How are things progressing with Summit Health Management?

[In 2014], we broke out all of management from Summit Medical Group and we started Summit Health Management. It started with 500 employees, and we have full coding compliance, we audit within it, as well as having all revenue cycle, accounting, and MSO (managed service organization) services within it. Also within it is a large population health department that we offer services to the three groups that we have MSA agreements with: Summit Medical Group New Jersey, Summit Medical Group Oregon, and Summit Medical Group Arizona. So we can scale the commitment and the resources within the management company to the three groups in order to run what is needed in that organization for its value proposition.

Each location is different, so we are ahead of the curve with upside and downside risk in New Jersey, with 65 percent of our population at full risk. In Oregon, it’s a little bit of shared savings and a little pay-to-play, and in Phoenix, besides the MSSP (Medicare Shared Savings Program) product and managed Medicare, on the commercial side it’s only a little pay-to-play. So we are able to adjust and scale what’s needed in the different organizations in the management company.

What are the keys to having 65 percent of your patient population in New Jersey at full risk?

It has to do with the governance and leadership of the organization, and how we structured the culture as an all-for-one. We also don’t differentiate in how the doctor sees a patient from the PPO world versus the HMO world. In all of our products, we heavily manage the sickest percent of the patient population, and we decentralize preventative care in the organization. We see it as “payer-blind” in terms of how we compensate within the organization. So they do not know who is a fee-for-service patient and who is an HMO patient because we don’t want to make a distinction on how they care for the patient. And that was culturally how it was developed in the group.

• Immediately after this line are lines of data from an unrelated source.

(** * Agent-Connector: the Data Flow API client

    A shallow embedding of [backend/scripts/dataflow_client.py]: the request
    dataclasses, the four chat adapters of [DataFlowClient], the blocking
    request, the streaming request with its server-sent-event decoder, and
    the error envelope built by the two [except] handlers.

    Conventions of the embedding.
    - Python [str] values that the client only copies around (field names,
      URLs, messages) are Rocq [string]s.
    - Python [bytes] are Rocq [string]s as well, one character per byte.
    - The text obtained from [bytes.decode('utf-8')] is a list of Unicode
      code points ([list N]); [str.startswith], slicing and [str.strip] of
      the decoder work on code points.
    - Mutable objects the caller can hold a reference to (a payload [dict],
      a [DifyRequest], an [OpenAIRequest]) live in a store indexed by
      locations; the values stored inside a dict are immutable trees.
    - The [requests] library and the network are the environment: what
      [session.post] answers is an argument of the model. *)

From Stdlib Require Import Ascii String ZArith NArith QArith Lia.
From stdpp Require Import gmap strings list fin_maps pretty.

Open Scope string_scope.

(** ** Python values *)

(** JSON-like Python values, as stored inside dicts and produced by
    [asdict].  A [float] is carried as a rational: the client copies
    floats and never computes with them. *)
#[warnings="-register-all"]
Inductive pyval : Type :=
  | PNone
  | PBool (b : bool)
  | PInt (z : Z)
  | PFloat (q : Q)
  | PStr (s : string)
  | PList (l : list pyval)
  | PDict (d : gmap string pyval).

(** [bool(v)]: the truth value Python's [if] and [or] test. *)
Definition truthy (v : pyval) : bool :=
  match v with
  | PNone => false
  | PBool b => b
  | PInt z => negb (z =? 0)%Z
  | PFloat q => negb (Qnum q =? 0)%Z
  | PStr s => negb (String.eqb s "")
  | PList l => negb (Nat.eqb (length l) 0)
  | PDict d => negb (Nat.eqb (size d) 0)
  end.

(** [a or b]: the first operand when it is truthy, otherwise the second. *)
Definition py_or (a b : pyval) : pyval := if truthy a then a else b.

(** [v == s] for a string literal [s]. *)
Definition py_eq_str (v : pyval) (s : string) : bool :=
  match v with
  | PStr s' => String.eqb s' s
  | _ => false
  end.

(** [v == True]: besides [True] itself Python equates [1] and [1.0] with
    it. *)
Definition py_eq_True (v : pyval) : bool :=
  match v with
  | PBool b => b
  | PInt z => (z =? 1)%Z
  | PFloat q => Qeq_bool q 1
  | _ => false
  end.

(** [d.get(k, dflt)]. *)
Definition dict_get (d : gmap string pyval) (k : string) (dflt : pyval) : pyval :=
  default dflt (d !! k).

(** ** Text: decoded strings as code points *)

Module Text.

Abbreviation text := (list N).

(** The code points of an ASCII literal. *)
Definition of_string (s : string) : text :=
  map N_of_ascii (list_ascii_of_string s).

Fixpoint eqb (s t : text) : bool :=
  match s, t with
  | [], [] => true
  | a :: s', b :: t' => (a =? b)%N && eqb s' t'
  | _, _ => false
  end.

(** [s.startswith(p)]. *)
Fixpoint startswith (p s : text) : bool :=
  match p, s with
  | [], _ => true
  | a :: p', b :: s' => (a =? b)%N && startswith p' s'
  | _ :: _, [] => false
  end.

(** [c.isspace()] for one code point: the characters [str.strip()]
    removes when called without argument. *)
Definition isspace (c : N) : bool :=
  ((9 <=? c) && (c <=? 13) || (28 <=? c) && (c <=? 32)
   || (c =? 133) || (c =? 160) || (c =? 5760)
   || (8192 <=? c) && (c <=? 8202)
   || (c =? 8232) || (c =? 8233) || (c =? 8239) || (c =? 8287)
   || (c =? 12288))%N.

Fixpoint lstrip (s : text) : text :=
  match s with
  | c :: s' => if isspace c then lstrip s' else s
  | [] => []
  end.

Definition rstrip (s : text) : text := rev (lstrip (rev s)).

(** [s.strip()]. *)
Definition strip (s : text) : text := rstrip (lstrip s).

End Text.

(** ** UTF-8 *)

Module Utf8.

Definition bytes_to_list (b : string) : list N :=
  map N_of_ascii (list_ascii_of_string b).

(** A continuation byte [10xxxxxx]. *)
Definition is_cont (b : N) : bool := ((128 <=? b) && (b <? 192))%N.

(** Strict UTF-8, as [bytes.decode('utf-8')] applies it: shortest
    encodings only, no surrogates, nothing above U+10FFFF.  [None] is
    [UnicodeDecodeError]. *)
Fixpoint decode_list (bs : list N) : option (list N) :=
  match bs with
  | [] => Some []
  | b0 :: r0 =>
    if (b0 <? 128)%N then cons b0 <$> decode_list r0
    else if ((194 <=? b0) && (b0 <? 224))%N then
      match r0 with
      | b1 :: r1 =>
        if is_cont b1
        then cons ((b0 - 192) * 64 + (b1 - 128))%N <$> decode_list r1
        else None
      | _ => None
      end
    else if ((224 <=? b0) && (b0 <? 240))%N then
      match r0 with
      | b1 :: b2 :: r2 =>
        let cp := ((b0 - 224) * 4096 + (b1 - 128) * 64 + (b2 - 128))%N in
        if is_cont b1 && is_cont b2 && (2048 <=? cp)%N
           && negb ((55296 <=? cp) && (cp <? 57344))%N
        then cons cp <$> decode_list r2
        else None
      | _ => None
      end
    else if ((240 <=? b0) && (b0 <? 245))%N then
      match r0 with
      | b1 :: b2 :: b3 :: r3 =>
        let cp := ((b0 - 240) * 262144 + (b1 - 128) * 4096
                   + (b2 - 128) * 64 + (b3 - 128))%N in
        if is_cont b1 && is_cont b2 && is_cont b3
           && (65536 <=? cp)%N && (cp <? 1114112)%N
        then cons cp <$> decode_list r3
        else None
      | _ => None
      end
    else None
  end.

(** [line.decode('utf-8')]. *)
Definition decode (b : string) : option (list N) :=
  decode_list (bytes_to_list b).

End Utf8.

(** ** The [requests] library, as far as the client sees it *)

(** Exception classes.  The first five are subclasses of
    [requests.exceptions.RequestException]; [RequestsJSONDecodeError] is
    [requests.exceptions.JSONDecodeError], which [Response.json()] raises
    since requests 2.27. *)
Inductive exn_class : Type :=
  | ConnectionError
  | Timeout
  | HTTPError
  | ChunkedEncodingError
  | RequestsJSONDecodeError
  | UnicodeDecodeError
  | ValueError
  | TypeError.

(** [isinstance(e, requests.exceptions.RequestException)]. *)
Definition is_RequestException (c : exn_class) : bool :=
  match c with
  | ConnectionError | Timeout | HTTPError | ChunkedEncodingError
  | RequestsJSONDecodeError => true
  | UnicodeDecodeError | ValueError | TypeError => false
  end.

(** A raised exception: its class, [str(e)], and for a RequestException
    the [status_code] of the response attached as [e.response] ([None]
    when [e.response] is [None]).  The status code is the only attribute
    of the attached response the client reads. *)
Record exn : Type := Exn {
  exn_cls : exn_class;
  exn_message : string;
  exn_response : option Z
}.

(** A value returned or an exception raised. *)
Inductive result (A : Type) : Type :=
  | Ret (a : A)
  | Exc (e : exn).
Arguments Ret {A} a.
Arguments Exc {A} e.

(** What the client can observe of a [requests.Response]: the status
    line, what [response.json()] does, and what [response.iter_lines()]
    delivers: the byte lines in order, then the end of the body
    ([None]) or an exception raised while reading on ([Some e]). *)
Record Response : Type := {
  status_code : Z;
  reason : string;
  resp_url : string;
  json_result : result pyval;
  lines : list string;
  lines_error : option exn
}.

(** What [session.post] does: raise or hand back a response. *)
Inductive post_outcome : Type :=
  | PostRaises (e : exn)
  | PostReturns (r : Response).

(** [Response.raise_for_status()]: [Some e] when it raises.  It raises
    [HTTPError], with the response attached, for the 4xx and 5xx status
    codes and for no other. *)
Definition raise_for_status (r : Response) : option exn :=
  if ((400 <=? status_code r) && (status_code r <? 500))%Z then
    Some (Exn HTTPError
            (pretty (status_code r) +:+ " Client Error: " +:+ reason r
             +:+ " for url: " +:+ resp_url r)
            (Some (status_code r)))
  else if ((500 <=? status_code r) && (status_code r <? 600))%Z then
    Some (Exn HTTPError
            (pretty (status_code r) +:+ " Server Error: " +:+ reason r
             +:+ " for url: " +:+ resp_url r)
            (Some (status_code r)))
  else None.

(** ** Generators *)

(** The behaviour of a Python generator that is run to its end: it
    yields, then returns ([GStop]) or lets an exception out ([GRaise]). *)
Inductive gen (A : Type) : Type :=
  | GYield (a : A) (k : gen A)
  | GStop
  | GRaise (e : exn).
Arguments GYield {A} a k.
Arguments GStop {A}.
Arguments GRaise {A} e.

(** The values yielded, in order. *)
Fixpoint yielded {A} (g : gen A) : list A :=
  match g with
  | GYield a k => a :: yielded k
  | GStop | GRaise _ => []
  end.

And on the back end, yes, sometimes we do a little more care management for one [side] or the other because it’s [needed], but we do try to manage all patients the same way. We know that all of our payers will eventually move to higher risk, so when you are in the fee-for-service world, these payers know what the total cost is because claims adjudication is still based in a fee-for-service world.

[Essentially], you are still putting in individual claims, but you are rolling up all those costs and then comparing it to your total costs to the total costs on the outside. If you cannot demonstrate savings to a payer, even in a fee-for-service world, they will go after your rate structure, and you essentially will be at risk because you will lose revenue if they decrease your reimbursement in that program.

How important are payer-provider relationships? Have they improved in recent years?

You cannot look at your payer relationships as adversarial when you are in a large group practice. Think of them as your partners, because as all insurers move to high-deductible or employer-based [plans], you have to look at how you achieve savings moving forward. When you look at shared savings, who is benefitting in the shared savings? It has to either be either the employer, the insurance company, the beneficiary, or the provider.

We are in a full-risk contract with Horizon Blue Cross Blue Shield in New Jersey, and they are a very good partner. We have more than 60,000 attributed lives who are at full risk with Horizon in the state, and we have seen that we have lowered the cost of care with this product over the past five years, and we have consistently beat the market in lowering the cost of care. So the payer is happy, the employer base is happy and the individual, who might not realize it, is happy because we look at the sites of service and we lowered the out-of-network or deductible cost for that patient.